Personal knowledge has *nothing* to do conforming, or not, to others' ideas - 
Sci-fi, or not. Science Fiction, is called "fiction" for a reason. There is no 
truth to it, nor any practical value in watching it. Pure entertainment is all 
sci-fi is, except for the small minded, or desperate. :-)
 
---In FairfieldLife@yahoogroups.com, <s3raphita@...> wrote :

 Theology is the "science of God". It's an obsolete set of theories about an 
obsolescent belief system (Christianity) that has no relevance to moderns. I 
have no objection to that approach but can't help feeling it misses out on the 
important point. Which is? That theology was the way that pre-moderns learnt 
how to regard - that is, how to orient themselves towards - ultimate issues. 
For example: perhaps the key doctrine of Christianity is Original Sin (the only 
rival is the doctrine of the Incarnation).

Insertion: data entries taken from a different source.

(** * Markdown transformers of [packages/lexical-markdown/src/v2/MarkdownTransformers.js]

    A shallow embedding of the element and text-match transformers
    (headings, quotes, code fences, lists, links): their regular expressions,
    their [replace] functions, which mutate the editor's node map, and their
    [export] functions, which read it. *)

From Stdlib Require Import ZArith Ascii String DecimalString.
From Stdlib Require DecimalPos DecimalZ.
From stdpp Require Import gmap strings list.

Local Open Scope string_scope.
Set Warnings "-clear-no-such-hyp".

(** ** JavaScript values used by the transformers *)

(** Strings are sequences of code units. The embedding covers the code units
    below 256, so that an [ascii] is one code unit and [String.length] is the
    [length] property. *)

(** A [number] is an integer or [NaN]: the transformers only produce numbers
    by [Number] on captured digits, by [length], and by adding a loop counter.
    A number of JavaScript is a double. [Num z] is the double of the integer
    [z] as long as [z] is a safe integer, from [- MAX_SAFE_INTEGER] to
    [MAX_SAFE_INTEGER]: there every integer is a double, sums are exact and
    the string of a number is its decimal digits. Beyond that range a double
    is rounded, prints in exponent notation from 10^21 on, and [Number] of
    some 309 digits or more is [Infinity]; [Num] does not follow the doubles
    there, and the properties below that depend on the value or on the
    digits of a number are stated for safe integers. *)
Inductive number :=
  | Num (z : Z)
  | NaN.

(** [Number.MAX_SAFE_INTEGER], 2^53 - 1. *)
Definition MAX_SAFE_INTEGER : Z := 9007199254740991.

(** [Number(v)] of a string or [undefined]. Decimal digits give their value
    (the double of their value, as long as it is a safe integer), the empty
    string gives [0], [undefined] gives [NaN]. The other numeric literal
    forms of JavaScript (sign, fraction, exponent, radix prefix, surrounding
    white space) do not arise from [\d{1,}] nor from ['h' + length], and are
    read as [NaN] here. *)
Definition Number (v : option string) : number :=
  match v with
  | None => NaN
  | Some s =>
      match NilEmpty.uint_of_string s with
      | Some d => Num (Z.of_uint d)
      | None => NaN
      end
  end.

What does "Original Sin" amount to 
if we disregard the theology? Doesn't it come down to this: if you live your 
life as if "what comes naturally" is good and right then you've made a 
catastrophic error. Human nature is essentially perverse and you have to fight 
against that perversity if you're not to face disaster. Based on your *own* 
experience of life; based on your *own* observations of others does that sound 
plausible or does it sound insane? 
 

 So how do we moderns learn how to adjust to ultimate issues? Philosophy? 

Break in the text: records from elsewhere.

(** * Detection preprocessing of the Hailo model zoo: a shallow embedding

    Source: [hailo_model_zoo/core/preprocessing/detection_preprocessing.py].

    The Python functions are translated into Rocq functions over
    - an arithmetic model of IEEE 754 binary floating point (module [IEEE]):
      every operation returns the exact rational result rounded to nearest,
      ties to even, in the given format (binary32 for tensors, binary64 for
      Python floats);
    - row-major tensors with an explicit shape (module [Tensor]);
    - a state-and-exception monad whose state is the caller's [image_info]
      dictionary, a [gmap] from key strings to tensor values.

    Kernels that live in the tensor runtime or in the image library
    (resizing, border copying, ROI align, power) are fields of the class
    [Runtime]; the argument checks that make the resize kernels raise are
    written out ([resize_images], [resize_cv2]). *)

From stdpp Require Import gmap strings list.
From Stdlib Require Import ZArith QArith Qround Qabs Qpower Qreduction Lqa Lia.
From Stdlib Require Import Floats.SpecFloat.

Close Scope Q_scope.

(* ===================================================================== *)
(** * Part I: definitions *)
(* ===================================================================== *)

(** ** IEEE 754 binary arithmetic on rationals *)

Module IEEE.
Local Open Scope Q_scope.

Definition pow2 (e : Z) : Q := (2 ^ e)%Q.

(** [mag x] is the exponent [e] with [2^(e-1) <= |x| < 2^e], for [x <> 0]. *)
Definition mag (x : Q) : Z :=
  let n := Z.abs (Qnum x) in
  let d := Z.pos (Qden x) in
  let k := (Z.log2 n - Z.log2 d)%Z in
  if Qle_bool (pow2 k) (Qabs x) then (k + 1)%Z else k.

(** Nearest integer, ties to the even one: the rounding of the significand,
    and also Python's [round] on a float. *)
Definition round_half_even (x : Q) : Z :=
  let f := Qfloor x in
  match Qcompare (x - inject_Z f) (1 # 2) with
  | Lt => f
  | Eq => if Z.even f then f else (f + 1)%Z
  | Gt => (f + 1)%Z
  end.

(** Truncation toward zero: the C conversion of a float to an integer. *)
Definition Qtrunc (x : Q) : Z :=
  if Qle_bool 0 x then Qfloor x else Qceiling x.

Definition Qltb (x y : Q) : bool := negb (Qle_bool y x).

(** A float is a NaN, an infinity or a finite number, kept as the rational it
    denotes.  Zero has one representation: the sign of zero is not tracked
    (a division by zero takes the sign of its numerator). *)
Inductive float : Type :=
  | NaN
  | Inf (negative : bool)
  | Fin (q : Q).

Section Format.
(** [prec] bits of significand, infinities at exponent [emax]:
    binary32 is [24, 128] and binary64 is [53, 1024]. *)
Variables prec emax : Z.

Definition emin : Z := (3 - emax - prec)%Z.

Definition fexp (e : Z) : Z := Z.max (e - prec) emin.

  (** Unit in the last place of the binade of [x]. *)
Definition ulp (x : Q) : Q := pow2 (fexp (mag x)).

  (** Round to nearest, ties to even, with gradual underflow and unbounded
      exponent range above. *)
Definition rnd (x : Q) : Q :=
    if Qeq_bool x 0 then 0%Q
    else Qred (inject_Z (round_half_even (x / ulp x)) * ulp x).

  (** Rounding followed by the overflow test. *)
Definition round_fin (x : Q) : float :=
    let r := rnd x in
    if Qle_bool (pow2 emax) (Qabs r) then Inf (Qltb r 0) else Fin r.

Definition of_Z (n : Z) : float := round_fin (inject_Z n).

Definition fneg (x : float) : float :=
    match x with
    | NaN => NaN
    | Inf s => Inf (negb s)
    | Fin a => Fin (Qred (- a))
    end.

Definition fabs (x : float) : float :=
    match x with
    | NaN => NaN
    | Inf _ => Inf false
    | Fin a => Fin (Qred (Qabs a))
    end.

Definition fadd (x y : float) : float :=
    match x, y with
    | NaN, _ | _, NaN => NaN
    | Fin a, Fin b => round_fin (a + b)
    | Inf s, Fin _ | Fin _, Inf s => Inf s
    | Inf s, Inf t => if Bool.eqb s t then Inf s else NaN
    end.

Definition fsub (x y : float) : float := fadd x (fneg y).

Definition fmul (x y : float) : float :=
    match x, y with
    | NaN, _ | _, NaN => NaN
    | Fin a, Fin b => round_fin (a * b)
    | Inf s, Fin b | Fin b, Inf s =>
        if Qeq_bool b 0 then NaN else Inf (xorb s (Qltb b 0))
    | Inf s, Inf t => Inf (xorb s t)
    end.

Definition fdiv (x y : float) : float :=
    match x, y with
    | NaN, _ | _, NaN => NaN
    | Fin a, Fin b =>
        if Qeq_bool b 0
        then (if Qeq_bool a 0 then NaN else Inf (Qltb a 0))
        else round_fin (a / b)
    | Fin _, Inf _ => Fin 0
    | Inf s, Fin b => Inf (xorb s (Qltb b 0))
    | Inf _, Inf _ => NaN
    end.
End Format.

Definition fcompare (x y : float) : option comparison :=
  match x, y with
  | NaN, _ | _, NaN => None
  | Inf s, Inf t =>
      Some (match s, t with
            | true, false => Lt
            | false, true => Gt
            | _, _ => Eq
            end)
  | Inf s, Fin _ => Some (if s then Lt else Gt)
  | Fin _, Inf t => Some (if t then Gt else Lt)
  | Fin a, Fin b => Some (Qcompare a b)
  end.

Definition flt (x y : float) : bool :=
  match fcompare x y with Some Lt => true | _ => false end.

Definition fle (x y : float) : bool :=
  match fcompare x y with Some (Lt | Eq) => true | _ => false end.

Definition fge (x y : float) : bool := fle y x.

Definition fgt (x y : float) : bool := flt y x.

(** Element-wise minimum and maximum of the tensor runtime: a NaN operand
    gives NaN. *)
Definition fmin (x y : float) : float :=
  match fcompare x y with
  | None => NaN
  | Some Gt => y
  | Some _ => x
  end.

Definition fmax (x y : float) : float :=
  match fcompare x y with
  | None => NaN
  | Some Lt => y
  | Some _ => x
  end.

(** The floor of a float is a float of the same format. *)
Definition ffloor (x : float) : float :=
  match x with
  | Fin a => Fin (inject_Z (Qfloor a))
  | _ => x
  end.

Definition is_finite (x : float) : bool :=
  match x with Fin _ => true | _ => false end.

Definition is_nan (x : float) : bool :=
  match x with NaN => true | _ => false end.

(** Conversion to a 32-bit signed integer, toward zero.  What the hardware
    conversion returns for a NaN, an infinity or a value out of range is the
    most negative integer. *)
Definition to_int32 (x : float) : Z :=
  match x with
  | Fin a =>
      let n := Qtrunc a in
      if ((- 2 ^ 31 <=? n) && (n <? 2 ^ 31))%Z then n else (- 2 ^ 31)%Z
  | _ => (- 2 ^ 31)%Z
  end.

(** Conversion to an unsigned byte keeps the low eight bits. *)
Definition to_uint8 (x : float) : Z := (to_int32 x mod 256)%Z.

(** The value of a float of the Standard Library's executable specification
    [SpecFloat], used to compare the two models on sample operands. *)
Definition of_spec_float (x : spec_float) : float :=
  match x with
  | S754_zero _ => Fin 0
  | S754_infinity s => Inf s
  | S754_nan => NaN
  | S754_finite s m e =>
      Fin (Qred ((if s then - 1 else 1) * inject_Z (Z.pos m) * pow2 e))
  end.

End IEEE.

(** Binary32: the element type of float tensors. *)
Module F32.
Definition prec : Z := 24.
Definition emax : Z := 128.
Definition rnd : Q -> Q := IEEE.rnd prec emax.
Definition of_Q : Q -> IEEE.float := IEEE.round_fin prec emax.
Definition of_Z : Z -> IEEE.float := IEEE.of_Z prec emax.
Definition add := IEEE.fadd prec emax.
Definition sub := IEEE.fsub prec emax.
Definition mul := IEEE.fmul prec emax.
Definition div := IEEE.fdiv prec emax.
End F32.

(** Binary64: Python's [float]. *)
Module F64.
Definition prec : Z := 53.
Definition emax : Z := 1024.
Definition rnd : Q -> Q := IEEE.rnd prec emax.
Definition of_Q : Q -> IEEE.float := IEEE.round_fin prec emax.
Definition of_Z : Z -> IEEE.float := IEEE.of_Z prec emax.
Definition add := IEEE.fadd prec emax.
Definition sub := IEEE.fsub prec emax.
Definition mul := IEEE.fmul prec emax.
Definition div := IEEE.fdiv prec emax.
End F64.

(** ** Errors raised by the interpreter and by the tensor runtime *)

Inductive exn : Type :=
  | KeyError (key : string)
  | UnboundLocalError (name : string)
  | TypeError
  | ValueError
  | IndexError
  | ZeroDivisionError
  | OverflowError
  | InvalidArgumentError
  | Cv2Error
  | NotModelled.

(** Computations that may raise. *)
Definition E (A : Type) : Type := exn + A.

Definition E_ret {A} (x : A) : E A := inr x.

Definition E_bind {A B} (m : E A) (f : A -> E B) : E B :=
  match m with
  | inl e => inl e
  | inr x => f x
  end.

#[global] Instance E_mret : MRet E := @E_ret.
#[global] Instance E_mbind : MBind E := fun A B f m => E_bind m f.
#[global] Instance E_fmap : FMap E := fun A B f m => E_bind m (fun x => inr (f x)).

(** ** Row-major tensors *)

Module Tensor.

Record tensor (A : Type) : Type := Tensor { shape : list nat; data : list A }.
Arguments Tensor {A} shape data.
Arguments shape {A} t.
Arguments data {A} t.

Definition numel (s : list nat) : nat := foldr Nat.mul 1%nat s.

Definition rank {A} (t : tensor A) : nat := length (shape t).

Definition scalar {A} (x : A) : tensor A := Tensor [] [x].

Definition vector {A} (l : list A) : tensor A := Tensor [length l] l.

(** Unary element-wise operation, and binary operation with a scalar. *)
Definition tmap {A B} (f : A -> B) (t : tensor A) : tensor B :=
  Tensor (shape t) (f <$> data t).

(** Binary element-wise operation.  Of the broadcasting rules the model has
    the two the preprocessing uses: a rank-0 operand is applied to every entry
    of the other one, and operands of one shape are combined entry by entry.
    Other pairs of shapes are outside the model. *)
Definition bcast2 {A B C} (f : A -> B -> C) (a : tensor A) (b : tensor B)
  : E (tensor C) :=
  match shape b, data b with
  | [], [y] => inr (tmap (λ x, f x y) a)
  | _, _ =>
      match shape a, data a with
      | [], [x] => inr (tmap (f x) b)
      | _, _ =>
          if decide (shape a = shape b)
          then inr (Tensor (shape a) (zip_with f (data a) (data b)))
          else inl NotModelled
      end
  end.

(** The entry of a rank-0 tensor. *)
Definition item {A} (t : tensor A) : E A :=
  match shape t, data t with
  | [], [x] => inr x
  | _, _ => inl NotModelled
  end.

(** [tf.shape(t)[i]] *)
Definition dim {A} (t : tensor A) (i : nat) : E Z :=
  match shape t !! i with
  | Some d => inr (Z.of_nat d)
  | None => inl InvalidArgumentError
  end.

(** [tf.expand_dims(t, axis)] for a non-negative axis. *)
Definition expand_dims {A} (t : tensor A) (axis : nat) : E (tensor A) :=
  if decide (axis ≤ rank t)%nat
  then inr (Tensor (take axis (shape t) ++ 1%nat :: drop axis (shape t)) (data t))
  else inl InvalidArgumentError.

(** [tf.squeeze(t)]: every axis of extent one is removed. *)
Definition squeeze {A} (t : tensor A) : tensor A :=
  Tensor (filter (λ d, d ≠ 1%nat) (shape t)) (data t).

(** [tf.squeeze(t, [0])]: the leading axis must have extent one. *)
Definition squeeze0 {A} (t : tensor A) : E (tensor A) :=
  match shape t with
  | 1%nat :: s => inr (Tensor s (data t))
  | _ => inl InvalidArgumentError
  end.

(** [k] consecutive blocks of [n] entries. *)
Fixpoint chunks {A} (n k : nat) (l : list A) : list (list A) :=
  match k with
  | O => []
  | S k' => take n l :: chunks n k' (drop n l)
  end.

Definition padded_shape (s : list nat) (p : list (nat * nat)) : list nat :=
  zip_with (λ d ba, (ba.1 + d + ba.2)%nat) s p.

Fixpoint pad_data {A} (c : A) (s : list nat) (p : list (nat * nat))
    (l : list A) : list A :=
  match s, p with
  | d :: s', (b, a) :: p' =>
      let inner := numel (padded_shape s' p') in
      replicate (b * inner) c
        ++ concat (pad_data c s' p' <$> chunks (numel s') d l)
        ++ replicate (a * inner) c
  | _, _ => l
  end.

(** [tf.pad(t, paddings, "CONSTANT", constant_values=c)]: one pair
    (before, after) per axis; a negative amount is rejected by the runtime. *)
Definition pad {A} (t : tensor A) (paddings : list (Z * Z)) (c : A)
  : E (tensor A) :=
  if decide (length paddings = rank t)
  then
    if forallb (λ ba, (0 <=? ba.1)%Z && (0 <=? ba.2)%Z) paddings
    then
      let p := (λ ba : Z * Z, (Z.to_nat ba.1, Z.to_nat ba.2)) <$> paddings in
      inr (Tensor (padded_shape (shape t) p) (pad_data c (shape t) p (data t)))
    else inl InvalidArgumentError
  else inl InvalidArgumentError.

(** The rows of a rank-2 tensor. *)
Definition rows {A} (t : tensor A) : option (list (list A)) :=
  match shape t with
  | [n; c] => Some (chunks c n (data t))
  | _ => None
  end.

(** [tf.concat(ts, axis=1)] of rank-2 tensors with the same number of rows. *)
Definition concat1 {A} (ts : list (tensor A)) : E (tensor A) :=
  match ts with
  | [] => inl InvalidArgumentError
  | t0 :: _ =>
      match shape t0 with
      | [n; _] =>
          if forallb (λ t, bool_decide (rank t = 2%nat ∧ shape t !! 0%nat = Some n)) ts
          then
            let cols := sum_list ((λ t, default 0%nat (shape t !! 1%nat)) <$> ts) in
            let rs := (λ t, default [] (rows t)) <$> ts in
            inr (Tensor [n; cols]
                   (concat (foldr (zip_with app) (replicate n []) rs)))
          else inl InvalidArgumentError
      | _ => inl InvalidArgumentError
      end
  end.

hardly! Religion? Forget it! I claim that sci-fi is the genre that has helped 
us best to make that adjustment. 
 

 I recall seeing Kubrick's 2001 when it first appeared. When it started with 
Strauss's "tone poem" Also sprach Zarathustra over Kubrick's sunrise scene I 
was laughing almost hysterically in the cinema. So was it funny? No - the 
laughter was my reaction to the emotional kick of the moment as I realised 
immediately that here was a director who was prepared to tackle *essential* 
issues and I was in for a rare treat. I had a similar experience recently when 
I saw the film Gravity. I'd avoiding watching the movie as I'd expected it to 
be a special-effects bonanza but emotionally vacuous. Wow! What a surprise. 

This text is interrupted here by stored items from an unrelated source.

(** C5, amended: for every argument list, the parser returns a namespace
    only if exactly one of [-c/--celsius] and [-f/--fahrenheit] is
    supplied. When both or neither are supplied nothing is converted:
    the process writes a usage error and ends with status 2, unless a
    help option is on the command line and is reached first, in which
    case it prints the help text and ends with status 0. *)
Theorem exactly_one_direction (argv : list string) :
  (forall ns, parse_args argv = Parsed ns ->
     xorb (supplied Celsius argv) (supplied Fahrenheit argv) = true)
  /\ (xorb (supplied Celsius argv) (supplied Fahrenheit argv) = false ->
      (exists e, parse_args argv = UsageError e
                 /\ main argv None = refused e)
      \/ (supplied Help argv = true /\ parse_args argv = HelpExit
          /\ main argv None = helped))
  /\ (forall e, stdout (refused e) = [] /\ exit_status (refused e) = 2)
  /\ stdout helped = [HelpText].
Proof.
  assert (H1 : forall ns, parse_args argv = Parsed ns ->
                 xorb (supplied Celsius argv) (supplied Fahrenheit argv) = true).
  { intros ns H.
    pose proof (parse_args_parsed _ _ H) as (_ & Hc & Hf & Hx & _).
    now rewrite <- Hc, <- Hf. }
  split; [exact H1|]. split; [|split; [intros e; split|]; reflexivity].
  intros Hx. destruct (parse_args argv) as [ns| |e] eqn:H.
  - rewrite (H1 ns eq_refl) in Hx. discriminate Hx.
  - right. repeat split.
    + now apply parse_args_help.
    + now apply main_help.
  - left. exists e. split; [reflexivity | now apply main_usage_error].
Qed.

Lemma exactly_one_direction_witness :
  (forall ns, parse_args ["-c"; "25"; "-f"; "10"] = Parsed ns ->
     xorb (supplied Celsius ["-c"; "25"; "-f"; "10"])
          (supplied Fahrenheit ["-c"; "25"; "-f"; "10"]) = true)
  /\ (xorb (supplied Celsius ["-c"; "25"; "-f"; "10"])
           (supplied Fahrenheit ["-c"; "25"; "-f"; "10"]) = false ->
      (exists e, parse_args ["-c"; "25"; "-f"; "10"] = UsageError e
                 /\ main ["-c"; "25"; "-f"; "10"] None = refused e)
      \/ (supplied Help ["-c"; "25"; "-f"; "10"] = true
          /\ parse_args ["-c"; "25"; "-f"; "10"] = HelpExit
          /\ main ["-c"; "25"; "-f"; "10"] None = helped))
  /\ (forall e, stdout (refused e) = [] /\ exit_status (refused e) = 2)
  /\ stdout helped = [HelpText].
Proof. exact (exactly_one_direction ["-c"; "25"; "-f"; "10"]). Defined.

(** ** The precision *)

Lemma classify_two (a b : string) (x y : action) (os1 os2 : string)
  (e1 e2 : option string) :
  String.eqb a "--" = false -> String.eqb b "--" = false ->
  parse_optional a = Option (Some x) os1 e1 ->
  parse_optional b = Option (Some y) os2 e2 ->
  classify [a; b] = Parsed [Opt a (Some x) os1 e1; Opt b (Some y) os2 e2].
Proof. intros Ha Hb Hx Hy. cbn. now rewrite Ha, Hb, Hx, Hy. Qed.

(** What the parser answers to [--celsius=v --precision=s]. *)
Lemma parse_celsius_precision (v s : string) (x : float) :
  py_float v = Some x ->
  parse_args ["--celsius=" ++ v; "--precision=" ++ s] =
  match py_int s with
  | Some n =>
      if in_choices n
      then Parsed {| celsius := Some x; fahrenheit := None; precision := n |}
      else UsageError (InvalidChoice Precision n)
  | None => UsageError (InvalidValue Precision s)
  end.
Proof.
  intros Hv. unfold parse_args.
  rewrite (classify_two _ _ Celsius Precision "--celsius" "--precision"
             (Some v) (Some s)) by reflexivity.
  cbn [and_then]. rewrite !consume_value_option by discriminate.
  unfold take_action at 1. rewrite Hv. cbn [conflicts filter seen initial
    seen_non_default_actions existsb and_then].
  rewrite consume_value_option by discriminate.
  unfold take_action. destruct (py_int s) as [n|]; [|reflexivity].
  destruct (in_choices n); [|reflexivity].
  destruct (n =? 2); reflexivity.
Qed.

(Spoiler alert!) When at the end Sandra Bullock emerges from the waves it's a 
true mythological moment. Mankind (woman in this case) emerging from the 
amniotic fluid; Man emerging from the primordial ocean as he takes the first 
steps from water to land (symbolized by the frog!). I have to admit that in 
this case I wasn't laughing - I was literally in tears. Powerful stuff. Whereas 
Kubrick's film has a gnostic tinge - a human being is reborn as the Starchild 
far beyond mundane man - Gravity is almost the opposite: this is woman being 
returned (with a desperate gratitude - who to?) from a total technological 
environment back to elemental, mother earth.
 

 I have similar responses to other sci-fi books and films - Solaris, for 
example. How curious that a genre - so despised, so niche, so juvenile - can 
have such an important role to play.